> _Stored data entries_
(* ===== verification/Checkpoint.v ===== *)
(** The layout of a checkpoint, as three pieces of code compute it: the
    single-node loader ([memory_map_weights], [llama_layer_at],
    user/llama_core.c), the shard loader ([ckpt_geometry], user/shard.c) and the
    master's loader ([llama_head_tail_offsets], user/llama_core.c).

    Offsets are in floats from the first weight, at the widths of the code:
    [int] products wrap at 32 bits, [uint64] ones at 64. *)
From S2P Require Import Prelude Llama.

Definition add64 (a b : Z) : Z := u64 (a + b).
Definition mul64 (a b : Z) : Z := u64 (a * b).
Definition mul32 (a b : Z) : Z := s32 (a * b).

(** ** The single-node loader *)

Record weights_t := Weights {
  token_embedding_table : Z; rms_att_weight : Z; wq_at : Z; wk_at : Z; wv_at : Z; wo_at : Z;
  rms_ffn_weight : Z; w1_at : Z; w2_at : Z; w3_at : Z; rms_final_weight : Z; wcls_at : Z;
}.

Definition memory_map_weights (p : Config) (ptr : Z) (shared : bool) : weights_t :=
  let hs := Z.quot (dim p) (n_heads p) in
  let nl := u64 (n_layers p) in
  let tok := ptr in
  let ptr := add64 ptr (mul32 (vocab_size p) (dim p)) in
  let rms_att := ptr in
  let ptr := add64 ptr (mul64 nl (dim p)) in
  let wq := ptr in
  let ptr := add64 ptr (mul64 (mul64 nl (dim p)) (mul32 (n_heads p) hs)) in
  let wk := ptr in
  let ptr := add64 ptr (mul64 (mul64 nl (dim p)) (mul32 (n_kv_heads p) hs)) in
  let wv := ptr in
  let ptr := add64 ptr (mul64 (mul64 nl (dim p)) (mul32 (n_kv_heads p) hs)) in
  let wo := ptr in
  let ptr := add64 ptr (mul64 (mul64 nl (mul32 (n_heads p) hs)) (dim p)) in
  let rms_ffn := ptr in
  let ptr := add64 ptr (mul64 nl (dim p)) in
  let w1 := ptr in
  let ptr := add64 ptr (mul64 (mul64 nl (dim p)) (hidden_dim p)) in
  let w2 := ptr in
  let ptr := add64 ptr (mul64 (mul64 nl (hidden_dim p)) (dim p)) in
  let w3 := ptr in
  let ptr := add64 ptr (mul64 (mul64 nl (dim p)) (hidden_dim p)) in
  let rms_final := ptr in
  let ptr := add64 ptr (dim p) in
  let ptr := add64 ptr (Z.quot (mul32 (seq_len p) hs) 2) in
  let ptr := add64 ptr (Z.quot (mul32 (seq_len p) hs) 2) in
  Weights tok rms_att wq wk wv wo rms_ffn w1 w2 w3 rms_final (if shared then tok else ptr).

(** The nine pointers of layer [l], in the order of [llama_layer_t]. *)
Definition llama_layer_at (w : weights_t) (p : Config) (l : Z) : list Z :=
  let d := dim p in
  let kv := Z.quot (mul32 (dim p) (n_kv_heads p)) (n_heads p) in
  let h := hidden_dim p in
  let ll := u64 l in
  [add64 (rms_att_weight w) (mul64 ll d); add64 (wq_at w) (mul64 (mul64 ll d) d);
   add64 (wk_at w) (mul64 (mul64 ll d) kv); add64 (wv_at w) (mul64 (mul64 ll d) kv);
   add64 (wo_at w) (mul64 (mul64 ll d) d); add64 (rms_ffn_weight w) (mul64 ll d);
   add64 (w1_at w) (mul64 (mul64 ll d) h); add64 (w2_at w) (mul64 (mul64 ll d) h);
   add64 (w3_at w) (mul64 (mul64 ll d) h)].

(** ** The shard loader *)

Record ckpt_geom_t := Geom { base : list Z; stride : list Z }.

(** [-vocab_size] and [vocab_size] are [int]s converted to [uint64]. *)
Definition vocab64 (p : Config) : Z :=
  u64 (if vocab_size p <? 0 then s32 (- vocab_size p) else vocab_size p).

Definition ckpt_geometry (p : Config) : ckpt_geom_t :=
  let d := u64 (dim p) in
  let hidden := u64 (hidden_dim p) in
  let nl := u64 (n_layers p) in
  let hs := d / u64 (n_heads p) in
  let kv := mul64 hs (u64 (n_kv_heads p)) in
  let b0 := mul64 (vocab64 p) d in
  let b1 := add64 b0 (mul64 nl d) in
  let b2 := add64 b1 (mul64 (mul64 nl d) d) in
  let b3 := add64 b2 (mul64 (mul64 nl d) kv) in
  let b4 := add64 b3 (mul64 (mul64 nl d) kv) in
  let b5 := add64 b4 (mul64 (mul64 nl d) d) in
  let b6 := add64 b5 (mul64 nl d) in
  let b7 := add64 b6 (mul64 (mul64 nl d) hidden) in
  let b8 := add64 b7 (mul64 (mul64 nl hidden) d) in
  Geom [b0; b1; b2; b3; b4; b5; b6; b7; b8]
    [d; mul64 d d; mul64 d kv; mul64 d kv; mul64 d d; d; mul64 d hidden; mul64 hidden d; mul64 d hidden].

(** ** The master's loader *)

Record head_tail_t := HeadTail {
  embed_off : Z; embed_bytes : Z; final_off : Z; final_bytes : Z; wcls_off : Z; wcls_bytes : Z;
}.
Lemma le32_at_sub (bs : list Z) k n i :
  (4 * i + 4 ≤ n)%nat → (k + n ≤ length bs)%nat →
  le32_at (take n (drop k bs)) (4 * Z.of_nat i) = le32_at bs (Z.of_nat k + 4 * Z.of_nat i).
Proof.
  intros Hi Hn. unfold le32_at.
  assert (E : ∀ j, (j < 4)%nat → byte_at (take n (drop k bs)) (4 * Z.of_nat i + Z.of_nat j) =
    byte_at bs (Z.of_nat k + 4 * Z.of_nat i + Z.of_nat j)).
  { intros j Hj. unfold byte_at. rewrite !nth_lookup, lookup_take_lt, lookup_drop by lia. do 2 f_equal. lia. }
  pose proof (E 0%nat ltac:(lia)) as E0. pose proof (E 1%nat ltac:(lia)) as E1.
  pose proof (E 2%nat ltac:(lia)) as E2. pose proof (E 3%nat ltac:(lia)) as E3.
  change (Z.of_nat 0) with 0 in E0. change (Z.of_nat 1) with 1 in E1.
  change (Z.of_nat 2) with 2 in E2. change (Z.of_nat 3) with 3 in E3.
  rewrite !Z.add_0_r in E0. by rewrite E0, E1, E2, E3.
Qed.

(** Floats of a slice are a slice of the floats. *)
Lemma floats_slice (bs : list Z) k n :
  (4 * k + 4 * n ≤ length bs)%nat →
  floats fbits (take (4 * n) (drop (4 * k) bs)) = take n (drop k (floats fbits bs)).
Proof.
  intros Hl. unfold floats. rewrite skipn_map, firstn_map. f_equal. apply list_eq. intros i.
  rewrite lookup_le_words, length_take, length_drop, Nat.min_l by lia.
  rewrite Nat.mul_comm, Nat.div_mul by lia. case_decide.
  - rewrite lookup_take_lt, lookup_drop, lookup_le_words by done. rewrite decide_True.
    + f_equal. rewrite Nat.mul_comm, le32_at_sub by lia. f_equal. lia.
    + apply Nat.div_le_lower_bound; lia.
  - by rewrite lookup_take_ge by lia.
Qed.

Lemma length_weights file : length (weights file) = ((length file - 28) / 4)%nat.
Proof.
  unfold weights, floats, le_words. rewrite !length_map, length_seq, length_drop. done.
Qed.

(** One tensor. *)
Lemma fetched_floats file o n :
  0 ≤ o → 0 ≤ n → 28 + 4 * o + 4 * n ≤ len file →
  floats fbits (slice (28 + 4 * o) (4 * n) file) = take (Z.to_nat n) (drop (Z.to_nat o) (weights file)) ∧
  o + n ≤ Z.of_nat (length (weights file)).
Proof.
  intros Ho Hn Hl. unfold len in *. rewrite length_weights. split.
  - unfold slice, weights. rewrite <- floats_slice by (rewrite length_drop; unfold CKPT_HEADER_BYTES; lia).
    rewrite drop_drop. do 3 f_equal; [lia|]. f_equal. unfold CKPT_HEADER_BYTES. lia.
  - assert (Z.to_nat (o + n) ≤ (length file - 28) / 4)%nat by (apply Nat.div_le_lower_bound; lia). lia.
Qed.

Context (fid : Z) (file : list Z) (Hfetch : fetch_faithful fid file).

Definition tensor (ck : list F) (l b s : Z) : list F := take (Z.to_nat s) (drop (Z.to_nat (b + l * s)) ck).

Lemma fetch_tensors_spec l bs ss (s0 : S) :
  0 ≤ l < 2 ^ 31 →
  Forall2 (λ b s, 0 ≤ b ∧ 0 ≤ s ∧ 28 + 4 * (b + l * s + s) < 2 ^ 32) bs ss →
  wlp (fetch_tensors fbits fid l bs ss) (λ r _,
    match r with
    | None => True
    | Some ts => ts = zip_with (tensor (weights file) l) bs ss ∧
                 Forall2 (λ b s, b + l * s + s ≤ Z.of_nat (length (weights file))) bs ss
    end) s0.
Proof.
  intros Hl Hb. revert s0. induction Hb as [|b s bs ss (Hb & Hs & Hmax) Hb' IH]; intros s0.
  { apply wlp_ret. by split. }
  cbn [fetch_tensors]. assert (Hls : 0 ≤ l * s) by nia.
  assert (E1 : u32 (add64 CKPT_HEADER_BYTES (mul64 (add64 b (mul64 (u64 l) s)) 4)) = 28 + 4 * (b + l * s)).
  { unfold CKPT_HEADER_BYTES. rewrite (u64_id l), (mul64_id l s), (add64_id b (l * s)),
      (mul64_id (b + l * s) 4), add64_id, u32_id by (unfold is_u32; lia). lia. }
  assert (E2 : u32 (mul64 s 4) = 4 * s) by (rewrite mul64_id, u32_id by (unfold is_u32; lia); lia).
  rewrite E1, E2. apply wlp_bind. intros r s1 Er. unfold env in Er. injection Er as Er.
  destruct r as [bytes|]; [|by apply wlp_ret].
  apply wlp_bind. eapply wlp_mono; [apply IH|]. intros [ts|] s2 Hts; apply wlp_ret; [|done].
  destruct Hts as [-> Hf].
  destruct (Hfetch (28 + 4 * (b + l * s)) (4 * s) s0 bytes) as [-> Hle]; [lia|lia|lia|by rewrite Er|].
  destruct (fetched_floats file (b + l * s) s) as [Ht Hlen]; [lia..|].
  split; [cbn [zip_with]; f_equal; exact Ht|by constructor].
Qed.

(** A segment holds the layer the single node addresses. *)
Lemma segment_layer_eq ck c shared l :
  cfg_fits c → config_ok c → 0 ≤ l < n_layers c →
  Forall2 (λ b s, b + l * s + s ≤ Z.of_nat (length ck)) (base (ckpt_geometry c)) (stride (ckpt_geometry c)) →
  layer_eq c (layer_at ck c shared (Z.to_nat l))
    (segment_layer (zip_with (tensor ck l) (base (ckpt_geometry c)) (stride (ckpt_geometry c)))).
Proof.
  intros Hfit Hok Hl Hb. set (bs := base (ckpt_geometry c)) in *. set (ss := stride (ckpt_geometry c)) in *.
  assert (Hoff : llama_layer_at (memory_map_weights c 0 shared) c l = zip_with (λ b s, b + l * s) bs ss).
  { symmetry. by apply layer_offsets_agree. }
  assert (G : ∀ i s, ss !! i = Some s → same_upto (Z.to_nat s)
    (ptr ck (nth i (llama_layer_at (memory_map_weights c 0 shared) c l) 0))
    (concat (drop i (zip_with (tensor ck l) bs ss)))).
  { intros i s Hi. destruct (Forall2_lookup_r _ _ _ _ _ Hb Hi) as (b & Hbi & Hle).
    assert (Ht : zip_with (tensor ck l) bs ss !! i = Some (tensor ck l b s)).
    { apply lookup_zip_with_Some. by exists b, s. }
    rewrite (drop_S _ _ _ Ht). cbn [concat]. rewrite Hoff.
    intros j Hj. rewrite nth_lookup. erewrite (proj2 (lookup_zip_with_Some _ _ _ _ _)) by (by exists b, s).
    cbn [default]. unfold ptr, rd.
    assert (Hgb : 0 ≤ b ∧ 0 ≤ s ∧ b + l * s + s ≤ model_floats c).
    { apply (geometry_bounds c Hfit l i); [done|..]; rewrite <- geometry_exact by done; done. }
    assert (0 ≤ l * s) by nia.
    assert (Hlt : length (tensor ck l b s) = Z.to_nat s).
    { unfold tensor. rewrite length_take, length_drop. lia. }
    rewrite app_nth1 by lia. unfold tensor. by rewrite !nth_lookup, lookup_take_lt. }
  destruct (config_sizes c Hok) as (_ & _ & Hkv).
  assert (Hkvd : Z.to_nat (kvd c) = kv_dim c).
  { destruct (sizes_bounded c Hfit 0 ltac:(pose proof Hfit as (_ & _ & ? & _); lia)) as (Hh0 & _).
    rewrite Hkv. unfold kvd. rewrite Z2Nat.inj_mul by (try done; apply Hok || (pose proof Hfit as (_ & _ & _ & ? & _); lia)).
    rewrite Nat.mul_comm. f_equal. unfold hsize, head_size, cdim, cheads.
    rewrite Z.quot_div_nonneg, Z2Nat.inj_div; try done; pose proof Hfit as (? & _ & _ & ? & _); lia. }
  pose proof Hfit as (Hd & Hh & _ & Hk & _).
  destruct (sizes_bounded c Hfit 0 ltac:(pose proof Hfit as (_ & _ & ? & _); lia)) as (_ & _ & Hk0 & _).
  unfold layer_at. rewrite Z2Nat.id by lia. 
  assert (Hss : ss = stride (plain_geometry c)) by (unfold ss; by rewrite geometry_exact).
  unfold layer_eq, segment_layer, cdim, chidden. cbv zeta.
  cbn [rms_att wq wk wv wo rms_ffn w1 w2 w3].
  assert (E : ∀ a, 0 ≤ a → (Z.to_nat a * Z.to_nat (dim c))%nat = Z.to_nat (dim c * a)) by (intros; lia).
  rewrite (Nat.mul_comm (Z.to_nat (dim c)) (Z.to_nat (hidden_dim c))), <- Hkvd, !E by lia.
  split_and!; apply G; rewrite Hss; reflexivity.
Qed.

Context (c : Config) (Hfit : cfg_fits c) (Hok : config_ok c) (Hsize : 28 + 4 * model_floats c < 2 ^ 32).

Lemma load_layers_spec shared n l bytes (s0 : S) :
  0 ≤ l → l + Z.of_nat n ≤ n_layers c →
  wlp (load_layers fbits n fid l bytes (ckpt_geometry c)) (λ r _,
    match fst r with
    | None => True
    | Some ls => snd r = n ∧
        Forall2 (layer_eq c) (map (layer_at (weights file) c shared) (seq (Z.to_nat l) n)) ls
    end) s0.
Proof.
  revert l s0. induction n as [|n IH]; intros l s0 Hl Hn.
  { apply wlp_ret. by split. }
  cbn [load_layers]. apply wlp_bind. intros shmid s1 _.
  destruct (shmid <? 0); [by apply wlp_ret|].
  apply wlp_bind. intros ok s2 _. destruct ok; cbn [negb]; [|by apply wlp_ret].
  assert (Hb : Forall2 (λ b s, 0 ≤ b ∧ 0 ≤ s ∧ 28 + 4 * (b + l * s + s) < 2 ^ 32)
    (base (ckpt_geometry c)) (stride (ckpt_geometry c))).
  { rewrite geometry_exact by done. apply Forall2_same_length_lookup_2; [done|].
    intros i b st Hb Hs. destruct (geometry_bounds c Hfit l i b st) as (? & ? & ?); [lia|done..|]. lia. }
  pose proof Hfit as (_ & _ & Hnl & _).
  apply wlp_bind. eapply wlp_mono; [apply (fetch_tensors_spec l); [lia|exact Hb]|].
  intros [ts|] s3 Hts; [|by apply wlp_ret]. destruct Hts as [-> Hle].
  apply wlp_bind. eapply wlp_mono; [apply (IH (l + 1)); lia|].
  intros [[ls|] k] s4 Hr; apply wlp_ret; [|done]. cbn [fst snd] in *. destruct Hr as [-> Hls].
  split; [done|]. cbn [seq map]. constructor; [by apply segment_layer_eq; try lia|].
  by replace (Datatypes.S (Z.to_nat l)) with (Z.to_nat (l + 1)) by lia.
Qed.

Lemma new_run_state_ok (p : Config) : run_ok p (new_run_state fbits p).
Proof. unfold run_ok, new_run_state. cbn. rewrite !length_replicate. by split_and!. Qed.

(** A loaded shard serves its layers; a shard that was not loaded runs nothing. *)
Lemma shard_load_spec shared sh0 l0 l1 max_seq (s0 : S) :
  wlp (shard_load fbits sh0 fid c l0 l1 max_seq) (λ r _,
    (fst r = 0 ∧ 0 ≤ l0 < l1 ∧ l1 ≤ n_layers c ∧ length (layers (snd r)) = Z.to_nat (l1 - l0) ∧
     serves c (layer_at (weights file) c shared) (clamp_seq c max_seq) (Z.to_nat l0) (snd r)) ∨
    (fst r = -1 ∧ (snd r = sh0 ∨ loaded (snd r) = false))) s0.
Proof.
  unfold shard_load.
  destruct (Z.ltb_spec l0 0); [apply wlp_ret; auto|]. destruct (Z.ltb_spec (n_layers c) l1); [apply wlp_ret; auto|].
  destruct (Z.leb_spec l1 l0); [apply wlp_ret; auto|]. cbn [orb].
  destruct (Z.ltb_spec SHARD_MAX_LAYERS (l1 - l0)); [apply wlp_ret; auto|].
  apply wlp_bind. eapply wlp_mono; [apply (load_layers_spec shared); lia|].
  intros [[ls|] k] s1 Hls; [|apply wlp_ret; auto]. cbn [fst snd] in Hls. destruct Hls as [-> Hls].
  apply wlp_bind. unfold malloc_run_state. apply wlp_bind. intros ok s2 _.
  destruct ok; [|intros ? ? E; discriminate E]. apply wlp_ret, wlp_ret. left. cbn [fst snd layers].
  pose proof (Forall2_length _ _ _ Hls) as Hlen. rewrite length_map, length_seq in Hlen.
  split_and!; try done; try lia. unfold serves. cbn [layers loaded local sh_state]. rewrite <- Hlen.
  split_and!; try done; try lia.
  - unfold clayers. lia.
  - by rewrite Z2Nat.id by lia.
  - apply new_run_state_ok.
Qed.

(** The configuration the file names. *)
Definition file_config (f : list Z) : Config := read_config (slice 0 CKPT_HEADER_BYTES f).

Lemma header_config f : 28 ≤ len f → read_config f = file_config f.
Proof.
  intros Hl. unfold file_config, read_config, slice, CKPT_HEADER_BYTES. unfold len in Hl. cbn [Z.to_nat drop].
  assert (E : ∀ i, (i < 7)%nat → le32_at (take (Z.to_nat 28) f) (4 * Z.of_nat i) = le32_at f (4 * Z.of_nat i)).
  { intros i Hi. change f with (drop 0 f) at 1. rewrite le32_at_sub by lia. done. }
  assert (E' : ∀ i, i ∈ [0; 4; 8; 12; 16; 20; 24] → le32_at (take (Z.to_nat 28) f) i = le32_at f i).
  { intros i Hi. replace i with (4 * Z.of_nat (Z.to_nat (i / 4))); [apply E|];
      repeat (apply elem_of_cons in Hi as [->|Hi]; [vm_compute; lia|]); by apply not_elem_of_nil in Hi. }
  rewrite !E' by set_solver. done.
Qed.

(** The single node reads the same configuration and starts with empty caches. *)
Lemma build_transformer_spec f (s0 : S) :
  28 ≤ len f → file_config f = c →
  wlp (build_transformer fbits f) (λ r _, r = (c, true, new_run_state fbits c)) s0.
Proof.
  intros Hl Hcfg. pose proof Hfit as (Hd & _ & _ & _ & _ & Hv & Hvd & _).
  unfold build_transformer. rewrite header_config, Hcfg by done.
  rewrite (proj2 (Z.ltb_lt 0 (vocab_size c))), Z.abs_eq, s32_id by (try lia; unfold is_s32; nia).
  replace (MkConfig _ _ _ _ _ _ _) with c by (by destruct c).
  apply wlp_bind. unfold malloc_run_state. apply wlp_bind. intros ok s1 _.
  destruct ok; [|intros ? ? E; discriminate E]. by apply wlp_ret, wlp_ret.
Qed.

> _Instructions for the task_
Beginning with the line above that contains "Definition memory_map_weights (p", copy each line exactly up to and including the line that contains "let hidden := u64 (hidden_dim p) in", and go no further.

> _Reply_
Definition memory_map_weights (p : Config) (ptr : Z) (shared : bool) : weights_t :=
  let hs := Z.quot (dim p) (n_heads p) in
  let nl := u64 (n_layers p) in
  let tok := ptr in
  let ptr := add64 ptr (mul32 (vocab_size p) (dim p)) in
  let rms_att := ptr in
  let ptr := add64 ptr (mul64 nl (dim p)) in
  let wq := ptr in
  let ptr := add64 ptr (mul64 (mul64 nl (dim p)) (mul32 (n_heads p) hs)) in
  let wk := ptr in
  let ptr := add64 ptr (mul64 (mul64 nl (dim p)) (mul32 (n_kv_heads p) hs)) in
  let wv := ptr in
  let ptr := add64 ptr (mul64 (mul64 nl (dim p)) (mul32 (n_kv_heads p) hs)) in
  let wo := ptr in
  let ptr := add64 ptr (mul64 (mul64 nl (mul32 (n_heads p) hs)) (dim p)) in
  let rms_ffn := ptr in
  let ptr := add64 ptr (mul64 nl (dim p)) in
  let w1 := ptr in
  let ptr := add64 ptr (mul64 (mul64 nl (dim p)) (hidden_dim p)) in
  let w2 := ptr in
  let ptr := add64 ptr (mul64 (mul64 nl (hidden_dim p)) (dim p)) in
  let w3 := ptr in
  let ptr := add64 ptr (mul64 (mul64 nl (dim p)) (hidden_dim p)) in
  let rms_final := ptr in
  let ptr := add64 ptr (dim p) in
  let ptr := add64 ptr (Z.quot (mul32 (seq_len p) hs) 2) in
  let ptr := add64 ptr (Z.quot (mul32 (seq_len p) hs) 2) in
  Weights tok rms_att wq wk wv wo rms_ffn w1 w2 w3 rms_final (if shared then tok else ptr).

(** The nine pointers of layer [l], in the order of [llama_layer_t]. *)
Definition llama_layer_at (w : weights_t) (p : Config) (l : Z) : list Z :=
  let d := dim p in
  let kv := Z.quot (mul32 (dim p) (n_kv_heads p)) (n_heads p) in
  let h := hidden_dim p in
  let ll := u64 l in
  [add64 (rms_att_weight w) (mul64 ll d); add64 (wq_at w) (mul64 (mul64 ll d) d);
   add64 (wk_at w) (mul64 (mul64 ll d) kv); add64 (wv_at w) (mul64 (mul64 ll d) kv);
   add64 (wo_at w) (mul64 (mul64 ll d) d); add64 (rms_ffn_weight w) (mul64 ll d);
   add64 (w1_at w) (mul64 (mul64 ll d) h); add64 (w2_at w) (mul64 (mul64 ll d) h);
   add64 (w3_at w) (mul64 (mul64 ll d) h)].

(** ** The shard loader *)

Record ckpt_geom_t := Geom { base : list Z; stride : list Z }.

(** [-vocab_size] and [vocab_size] are [int]s converted to [uint64]. *)
Definition vocab64 (p : Config) : Z :=
  u64 (if vocab_size p <? 0 then s32 (- vocab_size p) else vocab_size p).

Definition ckpt_geometry (p : Config) : ckpt_geom_t :=
  let d := u64 (dim p) in
  let hidden := u64 (hidden_dim p) in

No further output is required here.